Mais, même au sein du CGRI, il y a des voix de la raison qui s’opposent à l’entrée de l’Iran dans une guerre avec les États-Unis et Israël. Le général de brigade Amir Ali Hajizadeh, commandant de la force aérospatiale du CGRI, qui supervise son programme de missiles, a récemment déclaré qu’après l’assassinat du général Soleimani par l’administration Trump, l’Iran n’avait pas attaqué toutes les bases militaires américaines au Moyen-Orient parce que « dix, quinze mille civils auraient été tués et le développement du pays aurait été retardé de 20 ans ».

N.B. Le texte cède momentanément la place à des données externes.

(* ===== verification/CoroutinePool.v ===== *)
(** * The coroutine pool (CoroutinePool.cpp)

    [CoroutinePool] over any scheduler that implements [CondOps]: the task
    queue, the workers ([CoroutineFun]) that wait on the condition variable
    when the queue is empty, and [Run], which wakes a worker for each task and
    drives the event loop of libco until every worker waits again.  Workers are
    numbered in the order of their creation.

    The handler of a channel is given as a resumption: [start] runs
    [handle_event] until it returns or its coroutine yields, and [continue]
    runs the rest after a yield.  [epoll bs] is what [epoll_wait] reports when
    the workers [bs] are blocked; an iteration in which it reports nothing and
    no item is active changes no state and is left out. *)

From S2P Require Import Prelude LinkList CoCond.

Local Open Scope Z_scope.

(** [started] and [finished] record the history of the handlers. *)
Record pool (Q chan W K : Type) := Pool {
  co_num : Z;
  free_co_num : Z;
  task : list chan;
  coroutines : list nat;
  blocked : list (nat * (chan * K));
  cond : Q;
  world : W;
  hooked : bool;
  started : list chan;
  finished : list chan;
}.
Arguments Pool {_ _ _ _} _ _ _ _ _ _ _ _ _ _.
Arguments co_num {_ _ _ _} _.
Arguments free_co_num {_ _ _ _} _.
Arguments task {_ _ _ _} _.
Arguments coroutines {_ _ _ _} _.
Arguments blocked {_ _ _ _} _.
Arguments cond {_ _ _ _} _.
Arguments world {_ _ _ _} _.
Arguments hooked {_ _ _ _} _.
Arguments started {_ _ _ _} _.
Arguments finished {_ _ _ _} _.

Section pool.
Context {Q chan W K : Type} `{CondOps Q}.
Context (start : chan → W → W * option K) (continue : K → W → W * option K).
Context (epoll : list nat → W → list nat * W).

Notation pool := (pool Q chan W K).

(** [vector::reserve] throws for a negative size. *)
Definition CoroutinePool_new (coroutine_size : Z) (q : Q) (w : W) : option pool :=
  guard (0 ≤ coroutine_size);;
  Some (Pool coroutine_size 0 [] [] [] q w false [] []).

Definition PutTask (ch : chan) (st : pool) : pool :=
  Pool (co_num st) (free_co_num st) (task st ++ [ch]) (coroutines st) (blocked st)
    (cond st) (world st) (hooked st) (started st) (finished st).

(** [task.front] and [task.pop]. *)
Definition take_task (ch : chan) (ts : list chan) (st : pool) : pool :=
  Pool (co_num st) (free_co_num st) ts (coroutines st) (blocked st)
    (cond st) (world st) (hooked st) (started st ++ [ch]) (finished st).

(** The handler of [ch] has returned. *)
Definition handler_done (ch : chan) (w : W) (st : pool) : pool :=
  Pool (co_num st) (free_co_num st) (task st) (coroutines st) (blocked st)
    (cond st) w (hooked st) (started st) (finished st ++ [ch]).

(** The handler of [ch] has yielded in worker [i]. *)
Definition handler_yields (i : nat) (ch : chan) (k : K) (w : W) (st : pool) : pool :=
  Pool (co_num st) (free_co_num st) (task st) (coroutines st) (blocked st ++ [(i, (ch, k))])
    (cond st) w (hooked st) (started st) (finished st).

Definition unblock (i : nat) (st : pool) : pool :=
  Pool (co_num st) (free_co_num st) (task st) (coroutines st)
    (filter (λ b, b.1 ≠ i) (blocked st))
    (cond st) (world st) (hooked st) (started st) (finished st).

Definition set_cond (q : Q) (st : pool) : pool :=
  Pool (co_num st) (free_co_num st) (task st) (coroutines st) (blocked st)
    q (world st) (hooked st) (started st) (finished st).

Definition set_free (n : Z) (st : pool) : pool :=
  Pool (co_num st) n (task st) (coroutines st) (blocked st)
    (cond st) (world st) (hooked st) (started st) (finished st).

Definition set_world (w : W) (st : pool) : pool :=
  Pool (co_num st) (free_co_num st) (task st) (coroutines st) (blocked st)
    (cond st) w (hooked st) (started st) (finished st).

Definition set_hooked (b : bool) (st : pool) : pool :=
  Pool (co_num st) (free_co_num st) (task st) (coroutines st) (blocked st)
    (cond st) (world st) b (started st) (finished st).

(** The loop of worker [i] on the tasks of the queue, until it yields. *)
Fixpoint CoroutineFun (i : nat) (tasks : list chan) (st : pool) : option pool :=
  match tasks with
  | [] =>
      let st := set_free (free_co_num st + 1) st in
      q ← q_wait i (cond st);
      Some (set_cond q st)
  | ch :: tasks =>
      let st := take_task ch tasks st in
      match start ch (world st) with
      | (w, None) => CoroutineFun i tasks (handler_done ch w st)
      | (w, Some k) => Some (handler_yields i ch k w st)
      end
  end.

(** [co_resume] of worker [i]: it is in the middle of a handler or waits. *)
Definition resume (i : nat) (st : pool) : option pool :=
  match list_find (λ b, b.1 = i) (blocked st) with
  | Some (_, (_, (ch, k))) =>
      let st := unblock i st in
      match continue k (world st) with
      | (w, None) => CoroutineFun i (task st) (handler_done ch w st)
      | (w, Some k) => Some (handler_yields i ch k w st)
      end
  | None => CoroutineFun i (task st) st
  end.

(** The loop of [Start] from worker [i] on. *)
Fixpoint start_workers (n i : nat) (st : pool) : option pool :=
  match n with
  | O => Some st
  | S n =>
      st ← CoroutineFun i (task st)
             (Pool (co_num st) (free_co_num st) (task st) (coroutines st ++ [i]) (blocked st)
                (cond st) (world st) (hooked st) (started st) (finished st));
      start_workers n (S i) st
  end.

Definition Start (st : pool) : option pool := start_workers (Z.to_nat (co_num st)) 0 st.

Definition CheckFinish (st : pool) : Z :=
  if decide (free_co_num st ≠ co_num st) then 0 else -1.

(** [OnPollPreparePfn] on the reported events: a blocked worker becomes
    active once, however many of its events are reported. *)
Fixpoint raise_all (evs : list nat) (st : pool) : option pool :=
  match evs with
  | [] => Some st
  | i :: evs => q ← q_raise i (cond st); raise_all evs (set_cond q st)
  end.

Definition raised (evs : list nat) (st : pool) : list nat :=
  filter (λ i, i ∈ (blocked st).*1) (remove_dups evs).

(** The loop that resumes the active coroutines. *)
Fixpoint drain (fuel : nat) (st : pool) : option pool :=
  match fuel with
  | O => None
  | S fuel =>
      '(o, q) ← q_next (cond st);
      let st := set_cond q st in
      match o with
      | None => Some st
      | Some i => st ← resume i st; drain fuel st
      end
  end.

(** One iteration of [co_eventloop], up to its call of [pfn]. *)
Definition loop_once (fuel : nat) (st : pool) : option pool :=
  let '(evs, w) := epoll (blocked st).*1 (world st) in
  st ← raise_all (raised evs st) (set_world w st);
  drain fuel st.

(** [co_eventloop(ct, CheckFinish, this)]; the fuel bounds its iterations. *)
Fixpoint co_eventloop (drain_fuel fuel : nat) (st : pool) : option pool :=
  match fuel with
  | O => None
  | S fuel =>
      st ← loop_once drain_fuel st;
      if decide (CheckFinish st = -1) then Some st else co_eventloop drain_fuel fuel st
  end.

(** The inner loop of [Run]. *)
Fixpoint wake (task_size : nat) (st : pool) : option (nat * pool) :=
  match task_size with
  | O => Some (O, st)
  | S n =>
      if decide (0 < free_co_num st) then
        q ← q_signal (cond st);
        wake n (set_free (free_co_num st - 1) (set_cond q st))
      else Some (task_size, st)
  end.

(** Its outer loop. *)
Fixpoint run_loop (loop_fuel fuel task_size : nat) (st : pool) : option pool :=
  match task_size, fuel with
  | O, _ => Some st
  | _, O => None
  | _, S fuel =>
      '(task_size, st) ← wake task_size st;
      st ← (if decide (free_co_num st < co_num st)
            then co_eventloop loop_fuel loop_fuel st else Some st);
      run_loop loop_fuel fuel task_size st
  end.

Definition Run (fuel : nat) (st : pool) : option pool :=
  let st := set_hooked true st in
  st ← run_loop fuel fuel (length (task st)) st;
  Some (set_hooked false st).
End pool.

(** ** Well-formed pools

    [pool_inv n rs ws qs st]: of [n] workers those in [rs] run, those in [ws]
    wait in this order, those in [qs] are active in this order (woken, or
    blocked with an event), and the others are blocked in a handler. *)
Record pool_inv `{CondLaws Q} {chan W K : Type} (n : nat) (rs ws qs : list nat)
    (st : pool Q chan W K) : Prop := {
  pi_rep : q_rep (cond st) ws qs;
  pi_num : co_num st = Z.of_nat n;
  pi_free : free_co_num st = Z.of_nat (length ws);
  pi_part : rs ++ ws ++ filter (λ i, i ∉ (blocked st).*1) qs ++ (blocked st).*1 ≡ₚ seq 0 n;
  pi_nodup : NoDup qs;
  pi_done : finished st ++ (blocked st).*2.*1 ≡ₚ started st;
}.

(** Every worker waits. *)
Definition idle `{CondLaws Q} {chan W K : Type} (n : nat) (st : pool Q chan W K) : Prop :=
  ∃ ws, pool_inv n [] ws [] st ∧ blocked st = [].

(** The work left to the handlers that have yielded. *)
Definition work {Q chan W K : Type} (rank : K → nat) (st : pool Q chan W K) : nat :=
  sum_list ((λ b, S (rank b.2.2)) <$> blocked st).

(** [less rank st' st]: fewer tasks are left, or as many and less work. *)
Definition less {Q chan W K : Type} (rank : K → nat) (st' st : pool Q chan W K) : Prop :=
  (length (task st') < length (task st))%nat ∨
  length (task st') = length (task st) ∧ (work rank st' < work rank st)%nat.

(** The tasks keep their order, and the hook flag is not touched. *)
Definition same_run {Q chan W K : Type} (st' st : pool Q chan W K) : Prop :=
  started st' ++ task st' = started st ++ task st ∧ hooked st' = hooked st.

(** A worker that has stopped found no task or is blocked. *)
Definition drained {Q chan W K : Type} (st : pool Q chan W K) : Prop :=
  task st = [] ∨ blocked st ≠ [].

(** Nothing but the condition variable and the world changes. *)
Definition same_tasks {Q chan W K : Type} (st' st : pool Q chan W K) : Prop :=
  task st' = task st ∧ blocked st' = blocked st ∧ same_run st' st.

(** As much is left. *)
Definition same_left {Q chan W K : Type} (st' st : pool Q chan W K) : Prop :=
  length (task st') = length (task st) ∧ blocked st' = blocked st.

(** What a completed [co_eventloop] leaves. *)
Definition settled `{CondLaws Q} {chan W K : Type} (n : nat) (st' st : pool Q chan W K) : Prop :=
  idle n st' ∧ task st' = [] ∧ same_run st' st.

(** What the pool will have done when its queue is empty, if no handler yields:
    the world, and the handlers that have returned. *)
Definition outcome {Q chan W K : Type} (start : chan → W → W * option K) (st : pool Q chan W K)
    : W * list chan :=
  (foldl (λ w ch, (start ch w).1) (world st) (task st), finished st ++ task st).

Dans le même temps, les modérés et les pragmatiques ont appelé à la retenue, craignant une guerre plus large au Moyen-Orient qui pourrait engloutir l’Iran. Comme Zarif l’a dit il y a quelques jours,
« Soutenir le peuple palestinien n’implique pas que nous devions nous battre pour lui. La meilleure défense du peuple palestinien est de [créer les conditions] pour empêcher Israël de l’appeler le mandataire [de l’Iran]. Le peuple [iranien] en a assez de payer le prix [de l’armement des Palestiniens].
L’ancien président Mohammed Khatami s’est également prononcé en faveur de la retenue. « L’ère de l’occupation des terres d’autrui est révolue », a-t-il récemment déclaré, soulignant que Téhéran devrait s’appuyer davantage sur des initiatives diplomatiques basées sur les intérêts nationaux de l’Iran et que ses dirigeants devraient éviter de prendre des positions basées sur la politique des factions.
Il apparaît donc que les factions politiques les plus importantes en Iran rejettent la guerre avec les États-Unis ou Israël et favorisent une politique de retenue dans la guerre actuelle, même si cela peut décevoir les faucons iraniens aux États-Unis.
Mais tant que les Palestiniens seront privés de leurs aspirations à un État indépendant, les tenants de la ligne dure de l’Iran et d’autres acteurs non étatiques, y compris les islamistes radicaux comme le Hamas, chercheront à tirer un avantage politique de leur situation. Le moyen le plus efficace de neutraliser les faucons de l’Iran – et donc de réduire un contributeur chronique à l’instabilité et aux tensions régionales – est que les États-Unis, l’Occident, le monde arabe et Israël lui-même saisissent enfin l’ortie et travaillent sérieusement pour aider les Palestiniens à atteindre leur objectif le plus rapidement possible.